SAP setzt in immer mehr Bereichen konsequent auf BPMN als Standardnotation. Auch die SAP-Kunden werden künftig kaum noch um die Nutzung und Erweiterung von BPMN-Modellen im Rahmen herumkommen. Ob es um die Dokumentation und Anpassung der ERP-Standardprozesse, die kollaborative Prozessentwicklung mit SAP Streamwork, die Spezifikation ausführbarer Prozesse mit Netweaver BPM oder die Visualisierung des Prozessmonitoring geht – immer kommt BPMN zum Einsatz. Als Neuentwicklung stellte Volker Stiehl die Modellierung von Enterprise Integration Patterns vor, über die verschiedene Integrationsszenarien mehrerer zu koppelnder Systeme spezifiziert werden können. Und schließlich setzt auch die Software AG immer stärker auf die BPMN. Zwar findet sich im vorgestellten BPM-Kreislauf nach wie vor zumindest für die rein fachliche Modellierung noch die EPK, doch antwortete Peter Brosi auf eine entsprechende Nachfrage, dass Unternehmen, die noch keine EPK-Modelle nutzen, gleich mit BPMN beginnen können.

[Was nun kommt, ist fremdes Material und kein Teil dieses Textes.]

Lemma AES_decrypt_schedule Nk Nr ke kd s :
  key_size Nk Nr -> key_ok kd -> rounds kd = Z.of_nat Nr ->
  decrypt_keys Nr (rd_key ke) (rd_key kd) -> is_block s ->
  AES_decrypt s kd = Some (aes_decrypt (rd_key ke) Nr s).
Proof.
  intros Hn Hok Hr Hd Hs. rewrite AES_decrypt_spec by done. cbv zeta.
  rewrite Hr, Nat2Z.id. unfold aes_decrypt. do 2 f_equal.
  - rewrite Hd by lia. case_decide; [lia|]. by rewrite Nat.sub_0_r.
  - rewrite <- map_rev, map_map.
    assert (rev (seq 1 (Nr - 1)) = map (fun r => (Nr - r)%nat) (seq 1 (Nr - 1))) as ->
      by (by destruct Hn as [[-> ->]|[[-> ->]|[-> ->]]]).
    rewrite map_map. apply map_ext_in. intros r Hin%in_seq.
    rewrite Hd by lia. by case_decide; [|lia].
  - rewrite Hd by lia. case_decide; [lia|]. by rewrite Nat.sub_diag.
Qed.

(** ** Properties *)

(** Every table of aes.c holds what its comment announces: [AES_sbox] and
    [AES_isbox] are the S-box (affine map of the field inverse) and its
    inverse, [AES_Te0] to [AES_Te4] are the S-box output times
    [02 01 01 03], [03 02 01 01], [01 03 02 01], [01 01 03 02] and
    [01 01 01 01], [AES_Td0] to [AES_Td4] the inverse S-box output times
    [0e 09 0d 0b], [0b 0e 09 0d], [0d 0b 0e 09], [09 0d 0b 0e] and
    [01 01 01 01], row [x] of [AES_imc] is [x] times the same four rows, and
    [AES_shifts] and [AES_ishifts] are the two row shifts. *)
Theorem aes_tables_correct x :
  byte x ->
  let S := sbox_ref x in
  let Si := isbox_ref x in
  let row a b c d y := pack (gmul a y) (gmul b y) (gmul c y) (gmul d y) in
  (tab AES_sbox x = S /\ tab AES_isbox x = Si) /\
  (tab AES_Te0 x = row 2 1 1 3 S /\ tab AES_Te1 x = row 3 2 1 1 S /\
   tab AES_Te2 x = row 1 3 2 1 S /\ tab AES_Te3 x = row 1 1 3 2 S /\
   tab AES_Te4 x = row 1 1 1 1 S)%positive /\
  (tab AES_Td0 x = row 14 9 13 11 Si /\ tab AES_Td1 x = row 11 14 9 13 Si /\
   tab AES_Td2 x = row 13 11 14 9 Si /\ tab AES_Td3 x = row 9 13 11 14 Si /\
   tab AES_Td4 x = row 1 1 1 1 Si)%positive /\
  AES_imc !!! Z.to_nat x =
    [row 14 9 13 11 x; row 11 14 9 13 x; row 13 11 14 9 x; row 9 13 11 14 x]%positive /\
  (forall s, map (tab s) AES_shifts = ShiftRows s /\
             map (tab s) AES_ishifts = InvShiftRows s).
Proof.
  intros Hx S Si row. split; [split; [by apply tab_sbox|by apply tab_isbox]|].
  split; [eauto 10 using tab_Te0, tab_Te1, tab_Te2, tab_Te3, tab_Te4|].
  split; [eauto 10 using tab_Td0, tab_Td1, tab_Td2, tab_Td3, tab_Td4|].
  split; [|by intros s].
  apply (byte_decide (fun x => AES_imc !!! Z.to_nat x =
    [row 14 9 13 11 x; row 11 14 9 13 x; row 13 11 14 9 x; row 9 13 11 14 x]%positive));
    [by vm_compute|done].
Qed.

Auf reges Interesse stieß insbeondere die Keynote von Bruce Silver, einem der bekanntesten und einflussreichsten BPMN-Experten. Im Vorfeld hatte er erläutert, dass er aber zugleich einer der größten Kritiker der BPMN sei. Dennoch: BPMN sei vielleicht nicht die weltbeste Prozessmodellierungssprache – aber ein Standard. Er stellte die von ihm entwickelten Regeln zur Modellierung sowie zu Modellexport und Ausführung vor. Erstere richten sich vor allem an die Modellierer. Sie dienen dazu, Modelle möglichst präzise und eindeutig zu machen. Die Export- und Ausführungsregeln richten sich vor allem an Toolhersteller. Ihre Einhaltung ermöglicht u. a. eine bessere Austauschbarkeit zwischen Tools und die einheitliche Interpretation durch Process Engines. Diese Regeln sind in der gerade erschienenen Neuauflage seines Buchs „BPMN Method & Style“ näher beschrieben. Nächstes Frühjahr wird es davon auch eine deutsche Übersetzung geben.